A: I used the name 'Cindrella' as a symbol. It is not a movie which brings the fairytale to life. It is not even based on t he fairytale. However there are certain characteristics which both the girl in the fairytale as well as my protagonist possesses. I was inspired by 'After Sunrise' and 'Before Sunset'. After watching these two movies and having enjoyed the rhythm and techniques behind the productions, I wondered why other moviemakers cannot make such unique creations.

It is not the talents of our filmmakers which are at fault. The movie scene has evolved to resemble a primary market after the 1980s. The idea that if there is a crowd, then anything can be made into a movie and marketed to them is the popular belief. About 100 percent of our commercial filmmakers base their productions on North and South Indian movies. Therefore these productions were full of commercial and artificial elements. The moviegoers too adapted to this trend.

I did not want to be trapped in this snare. I wanted to experiment with the real concepts behind romance. Such features are found in Western and European movies.

Our cinema industry is trapped in the artificial elements which we have borrowed from Indian cinema. Most of the filmmakers are afraid to venture beyond these boundaries because they fear that their movies will fail to captivate masses and that they will be branded as failures.

I do not have such fears because I do not hold a place in commercial cinema. If filmmakers like myself do not attempt to break through these boundaries, then we are in danger of creating a future in which we have no other choice but to watch only such movies which are copies of Indian productions.
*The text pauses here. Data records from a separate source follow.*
(* ===== verification/OpsDiff.v ===== *)
(** * [yutha-ops diff]: the operator's command

    The static path reads two constitutions from files and renders what changed.
    The behavioural path also has the control plane replay a window of the log
    under the right side, and counts the receipts of the log and of the session
    by kind and subject.  The services answer as [Services] says. *)

From S2P Require Import Prelude RustStd Core CoreProto Crypto ReceiptTypes ReceiptProto Enforcement CedarPlus.
From S2P Require Import Status Auth ControlPlane ConstitutionService ReplayService Seed Diff DiffRender.
Import replay_proto.

(** ** Counting *)

(* yutha-ops/src/main.rs:857-866 DEFAULT_BEHAVIOURAL_ACTION_KINDS *)
Definition DEFAULT_BEHAVIOURAL_ACTION_KINDS : list string :=
  ["envelope.send"; "constitution.evaluate.pass"; "constitution.evaluate.deny"; "enforcement.detect";
   "enforcement.coach"; "enforcement.quarantine"; "enforcement.evict"; "enforcement.reverse"]%string.
(* yutha-ops/src/main.rs:1195-1200 receipt_in_window *)
Definition receipt_in_window (r : rproto.Receipt) (from_ns to_ns : N) : bool :=
  match rproto.Receipt_occurred_at r with
  | None => false
  | Some ts => (from_ns <=? proto.Timestamp_monotonic_ns ts)%N && (proto.Timestamp_monotonic_ns ts <=? to_ns)%N
  end.
(* yutha-ops/src/main.rs:1205-1210 evidence_str *)
Definition evidence_str (r : rproto.Receipt) (key : string) : option string :=
  e ← List.find (λ e, String.eqb (rproto.Evidence_key e) key) (rproto.Receipt_evidence r);
  from_utf8 (rproto.Evidence_value e).
(* yutha-ops/src/main.rs:1215-1224 enforcement_stage *)
Definition enforcement_stage (action_kind : string) : option string :=
  if decide (action_kind = "enforcement.detect"%string) then Some "detect"%string
  else if decide (action_kind = "enforcement.coach"%string) then Some "coach"%string
  else if decide (action_kind = "enforcement.quarantine"%string) then Some "quarantine"%string
  else if decide (action_kind = "enforcement.evict"%string) then Some "evict"%string
  else if decide (action_kind = "enforcement.reverse"%string) then Some "reverse"%string
  else None.

(** A [BTreeMap] of a production count and a candidate count by key; one more
    receipt of either store. *)
Notation Counts K := (gmap K (N * N)).
Definition bump {K} `{Countable K} (production : bool) (k : K) (m : Counts K) : Counts K :=
  let '(p, c) := default (0, 0)%N (m !! k) in
  <[k := if production then (u64_saturating_add p 1, c) else (p, u64_saturating_add c 1)]> m.
Definition bump_all {K} `{Countable K} (production : bool) (keys : list K) (m : Counts K) : Counts K :=
  foldl (λ m k, bump production k m) m keys.

(** Tuples are ordered by their first component, then by the rest. *)
Definition lex_le {A B} (leA : relation A) (leB : relation B) : relation (A * B) := λ p q,
  leA p.1 q.1 ∧ (p.1 = q.1 → leB p.2 q.2).
#[global] Instance lex_le_dec {A B} `{EqDecision A} (leA : relation A) (leB : relation B)
  `{!RelDecision leA, !RelDecision leB} : RelDecision (lex_le leA leB).
Proof. intros p q. unfold lex_le. apply _. Defined.
Definition count_le : relation (string * string) := lex_le str_le str_le.
Definition chain_le : relation (string * string * string) := lex_le count_le str_le.
Definition key_le {K} (le : relation K) : relation (K * (N * N)) := λ a b, le a.1 b.1.
#[global] Instance key_le_dec {K} (le : relation K) `{!RelDecision le} : RelDecision (key_le le).
Proof. intros a b. unfold key_le. apply _. Defined.
Definition iter_counts {K} `{Countable K} (le : relation K) `{!RelDecision le} (m : Counts K) : list (K * (N * N)) :=
  merge_sort (key_le le) (map_to_list m).

Definition subject_key (kind : string) (r : rproto.Receipt) : string * string :=
  (kind, default ""%string (evidence_str r "subject_agent_id")).
Definition chain_key (stage : string) (r : rproto.Receipt) : string * string * string :=
  (default ""%string (evidence_str r "target_agent_id"), default ""%string (evidence_str r "enforcement_rule_id"), stage).
Record Tally := mkTally { counts : Counts (string * string); chain : Counts (string * string * string) }.
Definition no_tally : Tally := mkTally ∅ ∅.
(** The receipts of one kind from both stores. *)
(* yutha-ops/src/main.rs:1023-1054 cmd_diff_behavioural (one action kind) *)
Definition tally_kind (kind : string) (prod_receipts session_receipts : list rproto.Receipt) (t : Tally) : Tally :=
  let counts := bump_all false (subject_key kind <$> session_receipts)
                  (bump_all true (subject_key kind <$> prod_receipts) (counts t)) in
  match enforcement_stage kind with
  | Some stage =>
      mkTally counts (bump_all false (chain_key stage <$> session_receipts)
                        (bump_all true (chain_key stage <$> prod_receipts) (chain t)))
  | None => mkTally counts (chain t)
  end.

(* yutha-ops/src/main.rs:1058-1070 cmd_diff_behavioural (receipt_count_deltas) *)
Definition count_deltas (t : Tally) : list ReceiptCountDelta :=
  map (λ '((action_kind, subject_agent_id), (production, candidate)),
         mkDelta action_kind subject_agent_id production candidate) (iter_counts count_le (counts t)).
(* yutha-ops/src/main.rs:1071-1088 cmd_diff_behavioural (chain_divergences) *)
Definition divergences (t : Tally) : list ChainDivergence :=
  omap (λ '((target, rule, stage), (p, c)),
          if (p =? c)%N then None else Some (mkDivergence target rule stage p c)) (iter_counts chain_le (chain t)).

(** ** The command *)

(** What an [anyhow] error was made of. *)
Inductive OpsError :=
| Usage (message : string) | Io (message : string) | EngineConfigYaml (e : CedarPlusError) | Token
| Structural (e : DiffError) | Rpc (e : Status).

(** The services, called in turn.  [run_session] gives the frames of the stream
    up to its end: a frame, or the error that ends it. *)
Class Services (V : Type) := {
  svc_create_session : Request CreateRequest → M V Status CreateResponse;
  svc_run_session : Request string → M V Status (list (Result ReplayProgress Status));
  svc_query : Request (option rproto.QueryRequest) → M V Status rpc.QueryResponse;
  svc_query_replay_receipts : Request QueryReplayRequest → M V Status rpc.QueryResponse;
  svc_close_session : Request string → M V Status CloseResponse
}.
(* yutha-ops/src/main.rs:980-991 cmd_diff_behavioural (the stream) *)
Fixpoint drain (frames : list (Result ReplayProgress Status)) (total_replayed last_progress_ns : N) : Result (N * N) Status :=
  match frames with
  | [] => Ok (total_replayed, last_progress_ns)
  | Err e :: _ => Err e
  | Ok p :: frames =>
      if Progress_window_complete p then Ok (Progress_receipts_replayed p, Progress_unix_ns p)
      else drain frames (Progress_receipts_replayed p) (Progress_unix_ns p)
  end.

(** The flags of the command that both paths take. *)
Record DiffFlags := mkFlags {
  left_cedar : string; left_engine_config : string; right_cedar : string; right_engine_config : string;
  flag_left_version : string; flag_right_version : string; format : string; output_file : option string }.

Section command.
Context `{SerdeItems} `{EqDecision JsonNumber} `{CedarText} (to_string_pretty : JsonValue → Result string string).
Context `{TimeOps, OffsetDateTimeOps, CryptoOps, SerdeYaml}.
Context `{Encode cp_proto.AgentBearerToken, Encode cp_proto.OperatorBearerToken}.
(** The files; readings of the clock, and of the system's nanoseconds. *)
Context (read_to_string : string → Result string string) (clock : nat → Timestamp) (now_ns : nat → N).

Definition read_file (path : string) : Result string OpsError := map_err Io (read_to_string path).
Definition schema_or_default (s : string) : string := if decide (s = ""%string) then "1.1.0"%string else s.

(** The hash and the swarm are placeholders. *)
(* yutha-ops/src/main.rs:818-850 load_constitution_for_diff *)
Definition load_constitution_for_diff (cedar_path engine_config_path version_label : string) (now : Timestamp)
    : Result Constitution OpsError :=
  let? cedar_source := read_file cedar_path in
  let? engine_yaml := read_file engine_config_path in
  let? engine_config := map_err EngineConfigYaml (parse_engine_config_yaml engine_yaml) in
  Ok (Constitution.mk (Hash.mk HashAlgorithm.Sha256 (replicate 32 Byte.x00)) (SpecVersion.mk "1.0.0")
        (schema_or_default (EngineConfig.schema_version engine_config)) version_label None
        (SwarmId.mk (replicate 16 Byte.x00)) cedar_source engine_config now).

Definition structural (f : DiffFlags) (now now' : Timestamp) : Result (Constitution * ConstitutionDiff) OpsError :=
  let? baseline := load_constitution_for_diff (left_cedar f) (left_engine_config f) (flag_left_version f) now in
  let? candidate := load_constitution_for_diff (right_cedar f) (right_engine_config f) (flag_right_version f) now' in
  let? diff := map_err Structural (diff_constitutions baseline candidate) in
  Ok (candidate, diff).

(** Answers with what is written to [output_file], or printed. *)
(* yutha-ops/src/main.rs:764-807 cmd_diff_static *)
Definition cmd_diff_static (f : DiffFlags) : Result (option string * string) OpsError :=
  let? fmt := ok_or (parse_flag (format f))
                (Usage ("--format must be one of `json` / `markdown` / `md` / `html` (got `" +:+ format f +:+ "`)")) in
  let? diff := structural f (clock 0) (clock 1) in
  let? rendered := map_err Structural (render_to_string to_string_pretty diff.2 fmt) in
  Ok (output_file f, rendered).

(** ** With a window *)

Context {V : Type} `{!Services V} (identity : SeedIdentity).
Notation Cmd A := (M V OpsError A).
Definition rpc {A} (m : M V Status A) : Cmd A := m_map_err Rpc m.
Definition by_kind (action_kind : string) : rproto.QueryRequest :=
  rproto.mkQueryRequest (Some (rproto.ByActionKind action_kind)) 10000 [].

(* yutha-ops/src/main.rs:1131-1160 fetch_production_by_action_kind *)
Definition fetch_production_by_action_kind (agent_token action_kind : string) (from_ns to_ns : N) : Cmd (list rproto.Receipt) :=
  let! resp := rpc (svc_query (sent AgentBearer agent_token (Some (by_kind action_kind)))) in
  mret (List.filter (λ r, receipt_in_window r from_ns to_ns) (rpc.Queried_receipts resp)).
(* yutha-ops/src/main.rs:1165-1190 fetch_session_by_action_kind *)
Definition fetch_session_by_action_kind (operator_token session_id action_kind : string) : Cmd (list rproto.Receipt) :=
  let! resp := rpc (svc_query_replay_receipts
                      (sent OperatorBearer operator_token (mkQueryReplay session_id (Some (by_kind action_kind))))) in
  mret (rpc.Queried_receipts resp).

(* yutha-ops/src/main.rs:994-1055 cmd_diff_behavioural (the loop over the kinds) *)
Fixpoint tally_kinds (agent_token operator_token session_id : string) (window_from window_to : N) (kinds : list string)
    (t : Tally) : Cmd Tally :=
  match kinds with
  | [] => mret t
  | kind :: kinds =>
      let! prod_receipts := fetch_production_by_action_kind agent_token kind window_from window_to in
      let! session_receipts := fetch_session_by_action_kind operator_token session_id kind in
      tally_kinds agent_token operator_token session_id window_from window_to kinds
        (tally_kind kind prod_receipts session_receipts t)
  end.
Definition action_kinds (filter : list string) : list string :=
  match filter with [] => DEFAULT_BEHAVIOURAL_ACTION_KINDS | _ => filter end.
Definition candidate_proto (f : DiffFlags) (right : Constitution) (cedar yaml : string) (now : Timestamp) : ConstitutionProto :=
  mkConstitutionProto (Some (to_proto (SpecVersion.mk "1.0.0"))) (schema_or_default (Constitution.schema_version right))
    (flag_right_version f) None (Some (to_proto (Seed.swarm_id identity))) cedar yaml (Some (to_proto now)).
Definition with_behavioural (b : BehaviouralDiff) (d : ConstitutionDiff) : ConstitutionDiff :=
  mkDiff (diff_schema_version d) (left_version d) (right_version d) (schema_version_change d) (cedar_policies d)
    (named_predicates d) (scoring_diff d) (procedures_diff d) (enforcement_diff d) (Some b).

(* yutha-ops/src/main.rs:874-1125 cmd_diff_behavioural *)
Definition cmd_diff_behavioural (f : DiffFlags) (window_from window_to : option N) (filter : list string)
    : Cmd (option string * string) :=
  let! fmt := lift (ok_or (parse_flag (format f)) (Usage "--format must be one of `json` / `markdown` / `md` / `html`")) in
  match window_from, window_to with
  | Some window_from, Some window_to =>
      if (window_to <? window_from)%N then
        throw (Usage ("--window-to (" +:+ show_N window_to +:+ ") must be >= --window-from (" +:+ show_N window_from +:+ ")"))
      else
        let! right_diff := lift (structural f (clock 0) (clock 1)) in
        let! right_engine_yaml := lift (read_file (right_engine_config f)) in
        let! right_cedar_source := lift (read_file (right_cedar f)) in
        let candidate := candidate_proto f right_diff.1 right_cedar_source right_engine_yaml (clock 2) in
        let! operator_token := lift (ok_or (fst <$> mint_operator_token identity (clock 3) (now_ns 0)) Token) in
        let! agent_token := lift (ok_or (fst <$> mint_agent_token identity (clock 4) (now_ns 1)) Token) in
        let! created := rpc (svc_create_session (sent OperatorBearer operator_token
                          (mkCreate (Some candidate) (Some (mkWindow window_from window_to filter)) 0 0))) in
        let session := Created_replay_session_id created in
        let! frames := rpc (svc_run_session (sent OperatorBearer operator_token session)) in
        let! _totals := lift (map_err Rpc (drain frames 0 0)) in
        let! t := tally_kinds agent_token operator_token session window_from window_to (action_kinds filter) no_tally in
        let diff := with_behavioural (mkBehavioural window_from window_to session (count_deltas t) (divergences t)) right_diff.2 in
        let! _closed := rpc (svc_close_session (sent OperatorBearer operator_token session)) in
        let! rendered := lift (map_err Structural (render_to_string to_string_pretty diff fmt)) in
        mret (output_file f, rendered)
  | _, _ =>
      throw (Usage "behavioural diff requires BOTH --window-from and --window-to (monotonic_ns); omit BOTH for the static-only diff")
  end.
End command.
Q: What were the obstacles you faced in making 'Cindrella'?

A: I faced many problems while making the movie as well as during the pre production stages and while trying to get a cinema circuit for screening the film. The film was shot in Tangalle and Hambantota. We had to venture back and forth crossing many miles to capture the shots we wanted. That was very tiring especially because we had to be at work every day by 6.30 am. We normally worked till around midnight each day. Our team slept for about three hours!

We set the shooting period of the two movies - 'Cindrella 1' and 'Cindrella 2' for 29 days and divided it into four schedules.

We employed four cameramen for the task. I had to make sure that the flow of the movie is not disturbed. The few who had seen the movie appreciated the beauty and strength of the movie. We also used four art directors for the four shooting schedules.

Nadeeka Guruge set the musical score for both movies. There are 13 songs in the movies. Seven music directors worked with us. Kasun Kalhara, Athula Adikari, Samitha Mudunkotuwa, Amal Perera, Indrachapa Liyanage, Nadeeka Guruge, Chitra Serasinghe, Kushani Sandareka, Navaratne Gamage, Dumal Warnasooriya, Upeka Nirmali, Janith Dilruk, Tharindu Arshakularatne, Nadeeka Jayawardena and Malik rendered their voices for the songs.

Editing was done to a certain rhythm. I have given more importance to dramatization.

I have rejected the fast pace, slapstick comic characters, stereotyped thugs and the over acting elements found in commercial cinema. I have given importance to the artistic elements, thought provoking aspects, entertainment and the true nature of romance in my production. That was the most challenging aspect in making this production.

Q: You have been in the field handling diverse areas for a long time. Did you learn anything new while making ‘Cindrella’?

A: Yes, certainly. ‘Cindrella’ is not a movie genre which I am use to making. Since I wanted to make ‘Cindrella’ to fill a much needed void in the industry, I decided to construct the plot in a different manner.

The tale flows through seven days. It is unusual for a dramatic change to take place in such a short period. Therefore the first part of the movie centers on the fantasy created within the minds of the two lovers.

The second part of the movie shows the painful side of romance. Shock, intrigue and vigor are some of the elements which will come to the fore here. Part two will follow as soon as part one is taken off theatres as a back to back release.